O padrão de precessão ainda está em ação, diz Thompson, mas sua influência está se tornando mais difícil de detectar. "Para mim, isso é o que faz o nosso mundo hoje parecer tão diferente do passado", ele reflete. "Se a natureza fosse a única responsável, os glaciares deveriam estar crescendo nas latitudes mais baixas de um hemisfério e recuando nas latitudes mais baixas de outro. Mas não é isso que está acontecendo." Como ele vê, o fato de que as geleiras e os campos de gelo estão diminuindo virtualmente em toda parte constitui o sinal mais claro ainda de que concentrações crescentes de gases de efeito estufa estão danificando profundamente o sistema natural.

Um par de meses antes de partir para Naimona'nyi, Thompson diz, ele revisitou o Quelccaya do Peru, onde o gelo está agora diminuindo a um ritmo alarmante. Qori Kalis, a geleira de saída que ele mede regularmente nos últimos 28 anos, diminuiu tanto que ele espera que tenha desaparecido quando retornar este ano. Quanto ao Monte Kilimanjaro, o pico mais alto da África, ele diz, "seus campos de gelo são agora apenas espigões. E uma vez que você perde o gelo, você perde a história, perde o recorde". Felizmente, Thompson chegou àquela montanha icônica bem a tempo; Há sete anos montou uma expedição que retirou um registro de 11.700 anos das oscilações climáticas na África Oriental, incluindo uma seca de 4.000 anos atrás, que coincidiu com o colapso do lendário Reino do Egito. Ele mantém uma lista em sua cabeça de mais 13 campos de gelo de alta elevação que gostaria de fazer antes que seja tarde demais, incluindo a geleira Carstensz, que se reduz rapidamente, no Monte Jaya, de 16.023 pés, o pico mais alto da Nova Guiné. Ele admite que provavelmente não pode chegar a todos eles.

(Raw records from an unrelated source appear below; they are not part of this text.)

(** The tolerance of claim C7 fails, in two ways.

    In float32, for thirty equal scores in one group and whatever
    [torch.exp] returns away from zero: the thirty weights that
    [sparse_softmax] returns add up to 1 + 7 / 2^27, which is more than
    [epsilon] above one, be [epsilon] the constant 5e-8 or its float32
    rounding; added up in float32 in index order they give 1 + 3 / 2^23.

    With dropout, over the reals: for [dropout_p = 1/2] and a group of one
    element, the returned weight is 0 when the element is dropped and
    [2 / (1 + epsilon)] when it is kept; neither is within [epsilon] of
    one. *)
Lemma normalisation_tolerance_fails :
  (forall exp32 : f32 -> f32,
     exp32 (SpecFloat.S754_zero false) = f32_of_Z 1 ->
     exists out,
       sparse_softmax32 exp32 epsilon32 equal_scores32 one_group None (-2) = Ok out
       ∧ group_members one_group 0%Z ≠ []
       ∧ forall eps, eps = epsilon_default ∨ eps = f32_value epsilon32 ->
           ¬ near_one eps
               (Rsum ((fun j => f32_value (val32 out [j; 0]))
                        <$> group_members one_group 0%Z))
           ∧ ¬ near_one eps
                 (f32_value (reduce_list32 ReduceSum
                               ((fun j => val32 out [j; 0])
                                  <$> group_members one_group 0%Z))))
  ∧ (let q := tensor3 [[[1]]]%R in
     let h := example_store q q q [0]%Z in
     let weights_sum keep :=
       match (sparse_multi_head_attention epsilon_default 0 1 2 3 None (1 / 2)
                keep h).2 with
       | Ok (_, alpha) => Some (Rsum ((fun s => val alpha [s; 0])
                                        <$> group_members [0%Z] 0%Z))
       | Raise _ => None
       end in
     group_members [0%Z] 0%Z = [0]
     ∧ (exists x, weights_sum (fun _ => true) = Some x
                  ∧ ¬ near_one epsilon_default x)
     ∧ (exists x, weights_sum (fun _ => false) = Some x
                  ∧ ¬ near_one epsilon_default x)).
Proof.
  split.
  - intros exp32 Hexp.
    destruct (equal_scores32_weights exp32 Hexp) as (out & Ho & Hv).
    exists out. split; [exact Ho|].
    change (group_members one_group 0%Z) with (seq 0 30).
    split; [discriminate|]. intros eps Heps%tolerance_small. split.
    + rewrite (Rsum_constant _ _ (8947849 / 268435456)%R).
      2:{ intros j Hj%elem_of_seq. rewrite Hv by lia.
          rewrite f32_value_finite. reflexivity. }
      unfold near_one. cbn [length seq INR].
      intros Hn. unfold Rabs in Hn. destruct (Rcase_abs _); lra.
    + assert ((fun j => val32 out [j; 0]) <$> seq 0 30
              = (fun _ => SpecFloat.S754_finite false 8947849 (-28)) <$> seq 0 30)
        as ->.
      { apply list_fmap_ext. intros i j Hj%list_elem_of_lookup_2%elem_of_seq.
        apply Hv. lia. }
      change (reduce_list32 ReduceSum
                ((fun _ : nat => SpecFloat.S754_finite false 8947849 (-28))
                   <$> seq 0 30))
        with (SpecFloat.S754_finite false 8388611 (-23)).
      rewrite f32_value_finite. change (2 ^ 23)%Z with 8388608%Z.
      unfold near_one.
      intros Hn. unfold Rabs in Hn. destruct (Rcase_abs _); lra.
  - cbv zeta. split; [reflexivity|]. split.
    + pose proof (single_weight_after_dropout (fun _ => true)) as Hw.
      cbv zeta in Hw. destruct Hw as (out & alpha & -> & Hv).
      eexists. split; [reflexivity|].
      change (group_members [0%Z] 0%Z) with [0]. cbn [fmap list_fmap Rsum foldr].
      rewrite Hv. apply rescaled_weight_far. unfold epsilon_default. lra.
    + pose proof (single_weight_after_dropout (fun _ => false)) as Hw.
      cbv zeta in Hw. destruct Hw as (out & alpha & -> & Hv).
      eexists. split; [reflexivity|].
      change (group_members [0%Z] 0%Z) with [0]. cbn [fmap list_fmap Rsum foldr].
      rewrite Hv. unfold near_one, epsilon_default.
      replace (0 + 0 - 1)%R with (- (1))%R by lra. rewrite Rabs_Ropp, Rabs_R1. lra.
Qed.

(** ** The bidirectional model: construction and the two passes *)

Lemma wrap_dim_time nd : 2 <= nd -> wrap_dim nd 1 = Ok 1.
Proof.
  intros H. unfold wrap_dim. destruct (decide _) as [_|Hno]; [|lia].
  destruct (decide _); [lia | reflexivity].
Qed.

Lemma reverse_tensor_no_time_axis t :
  ndim t < 2 -> reverse_tensor t 1 = Raise IndexError.
Proof.
  intros H. unfold reverse_tensor, size_of.
  destruct (decide (ndim t = 0)); [reflexivity|]. unfold wrap_dim.
  destruct (decide _) as [Hin|_]; [lia | reflexivity].
Qed.

(** What a successful reversal along the time axis, dimension 1, tells. *)
Lemma reverse_tensor_time_inv t r :
  reverse_tensor t 1 = Ok r ->
  2 <= ndim t ∧ shape r = shape t
  ∧ forall idx, in_bounds (shape t) idx -> val r idx = val t (mirror t 1 idx).
Proof.
  intros H. destruct (decide (2 <= ndim t)) as [Hn|Hn].
  - destruct (reverse_tensor_reads t 1 1) as (r' & Hr & Hs & Hv);
      [lia | now apply wrap_dim_time |].
    rewrite H in Hr. injection Hr as <-. auto.
  - rewrite reverse_tensor_no_time_axis in H by lia. discriminate.
Qed.

Lemma removelast_insert_last (sh : list nat) (x : nat) :
  removelast (<[length sh - 1 := x]> sh) = removelast sh.
Proof.
  induction sh as [|a sh _] using rev_ind; [reflexivity|].
  rewrite length_app. cbn [length].
  replace (length sh + 1 - 1) with (length sh + 0) by lia.
  rewrite insert_app_r. cbn. now rewrite !removelast_last.
Qed.

(** [torch.cat(tensors, -1)] keeps every dimension of the first tensor
    but the last. *)
Lemma cat_last_shape (t0 : Tensor) (rest : list (option Tensor)) (c : Tensor) :
  cat (Some t0 :: rest) (-1) = Ok c ->
  removelast (shape c) = removelast (shape t0).
Proof.
  unfold cat. destruct (decide (Exists _ _)) as [|_]; [discriminate|]. intros H.
  apply bind_returns in H as (d & Hd & H).
  destruct (decide (ndim t0 = 0)) as [|Hn]; [discriminate|].
  destruct (decide _) as [_|]; [|discriminate]. injection H as <-. cbn [shape].
  destruct (ndim t0) as [|nd] eqn:En; [contradiction|].
  rewrite wrap_dim_last in Hd. injection Hd as <-.
  replace nd with (length (shape t0) - 1) by (unfold ndim in En; lia).
  apply removelast_insert_last.
Qed.

Lemma Linear_forward_shape l x y :
  Linear_forward l x = Ok y ->
  exists front, shape x = front ++ [in_features l]
    ∧ shape y = front ++ [out_features l].
Proof.
  unfold Linear_forward. destruct (reverse (shape x)) as [|n rsh] eqn:E;
    [discriminate|].
  destruct (decide _) as [->|_]; [|discriminate]. intros [= <-]. cbn [shape].
  exists (reverse rsh). rewrite reverse_cons. split; [|reflexivity].
  rewrite <- (reverse_involutive (shape x)), E, reverse_cons. reflexivity.
Qed.

Lemma dropout_shape input p keep out :
  dropout input p keep = Ok out -> shape out = shape input.
Proof.
  unfold dropout. destruct (Rlt_dec p 0); [discriminate|].
  destruct (Rlt_dec 1 p); [discriminate|]. intros [= <-]. reflexivity.
Qed.

Lemma dropout_none input keep :
  dropout input 0 keep
  = Ok (mkTensor (shape input) (fun idx =>
          if Req_dec_T 0 1 then 0%R
          else if Req_dec_T 0 0 then val input idx
          else if keep idx then (val input idx / (1 - 0))%R else 0%R)).
Proof.
  unfold dropout. destruct (Rlt_dec 0 0); [lra|]. destruct (Rlt_dec 1 0); [lra|].
  reflexivity.
Qed.

Section grin_more.
Context {GRIL Adj State : Type}.
Context (GRIL_init : nat -> config -> result GRIL).
Context (GRIL_forward :
  GRIL -> Tensor -> Adj -> option Tensor -> option Tensor -> option Tensor ->
  result (Tensor * Tensor * Tensor * State)).
Context (init_table : nat -> nat -> R) (init_weight : nat -> nat -> nat -> R)
        (init_bias : nat -> nat -> R).

#[local] Abbreviation init :=
  (init GRIL GRIL_init init_table init_weight init_bias).
#[local] Abbreviation forward := (forward GRIL Adj State GRIL_forward).

(** X15.  With one of the four reducing merge modes and no embedding,
    construction succeeds once both cells are built: the model holds the
    two cells, no embedding, and the reduction named by the mode as its
    output function. *)
Theorem init_reduce_mode_succeeds cfg fwd bwd :
  GRIL_init 0 cfg = Ok fwd -> GRIL_init 1 cfg = Ok bwd ->
  merge_mode cfg ∈ ["mean"; "sum"; "min"; "max"]%string ->
  embedding_size cfg = None ->
  init cfg = Ok (mkModel GRIL fwd bwd None (merge_mode cfg)
                   (TorchFunction (merge_mode cfg)) true).
Proof.
  intros Hf Hb Hm He. unfold grin_model.init. rewrite Hf, Hb, He. cbn.
  destruct (decide (merge_mode cfg = "mlp"%string)) as [E|_].
  { exfalso. rewrite E in Hm.
    repeat (apply elem_of_cons in Hm as [Hm|Hm]; [discriminate|]). inversion Hm. }
  destruct (decide _); [reflexivity | contradiction].
Qed.

(** X16.  With merge mode ["mlp"], an embedding size and a number of
    nodes, construction succeeds once both cells are built.  The first
    linear layer reads [4 * hidden_size + input_size + embedding_size]
    features and writes [ff_size]; the second reads [ff_size] and writes
    [input_size]; the embedding table has one row per node. *)
Theorem init_mlp_with_embedding_succeeds cfg fwd bwd es n :
  GRIL_init 0 cfg = Ok fwd -> GRIL_init 1 cfg = Ok bwd ->
  merge_mode cfg = "mlp"%string ->
  embedding_size cfg = Some es -> n_nodes cfg = Some n ->
  (0 <= es)%Z -> (0 <= n)%Z ->
  (0 <= hidden_size cfg)%Z -> (0 <= input_size cfg)%Z -> (0 <= ff_size cfg)%Z ->
  (0 <= ff_dropout cfg <= 1)%R ->
  exists m lin1 lin2,
    init cfg = Ok m
    ∧ emb GRIL m = Some (mkEmbedding (Z.to_nat n) (Z.to_nat es) init_table)
    ∧ out GRIL m = Sequential lin1 (ff_dropout cfg) lin2
    ∧ Z.of_nat (in_features lin1)
      = (4 * hidden_size cfg + input_size cfg + es)%Z
    ∧ Z.of_nat (out_features lin1) = ff_size cfg
    ∧ Z.of_nat (in_features lin2) = ff_size cfg
    ∧ Z.of_nat (out_features lin2) = input_size cfg.
Proof.
  intros Hf Hb Hm He Hn Hes Hnn Hh Hi Hff Hp. clear GRIL_forward.
  unfold grin_model.init. rewrite Hf, Hb, He, Hn. cbn [mbind result_bind].
  unfold StaticGraphEmbedding_init.
  destruct (decide (0 <= n ∧ 0 <= es)%Z) as [_|Hno]; [|exfalso; apply Hno; lia].
  cbn [fmap result_fmap mbind result_bind].
  destruct (decide (merge_mode cfg = "mlp"%string)); [|contradiction].
  cbn [py_add mbind result_bind]. unfold Linear_init, Dropout_init.
  destruct (decide _) as [_|Hno]; [|exfalso; apply Hno; lia].
  cbn [mbind result_bind].
  destruct (Rlt_dec (ff_dropout cfg) 0); [lra|].
  destruct (Rlt_dec 1 (ff_dropout cfg)); [lra|]. cbn [mbind result_bind].
  destruct (decide _) as [_|Hno]; [|exfalso; apply Hno; lia].
  cbn [mbind result_bind]. do 3 eexists. split; [reflexivity|].
  repeat split; cbn [in_features out_features]; rewrite ?Z2Nat.id by lia;
    reflexivity.
Qed.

Talvez não surpreendentemente, para um nativo da Virgínia ocidental que uma vez considerou uma carreira na geologia do carvão, Thompson frequentemente faz uma analogia entre as geleiras e o proverbial canário na mina de carvão. Como o pássaro, as geleiras nos alertam para o acúmulo de gases perigosos. Mas há uma diferença importante. "No passado, quando os canários pararam de cantar e morreram, os mineiros souberam sair da mina. Nosso problema é que vivemos na mina."

J. Madeleine Nash é o autor de El Niño: Desvendando os Segredos do Mestre Meteorologista. Thomas Nash é físico e fotógrafo. Eles moram em São Francisco.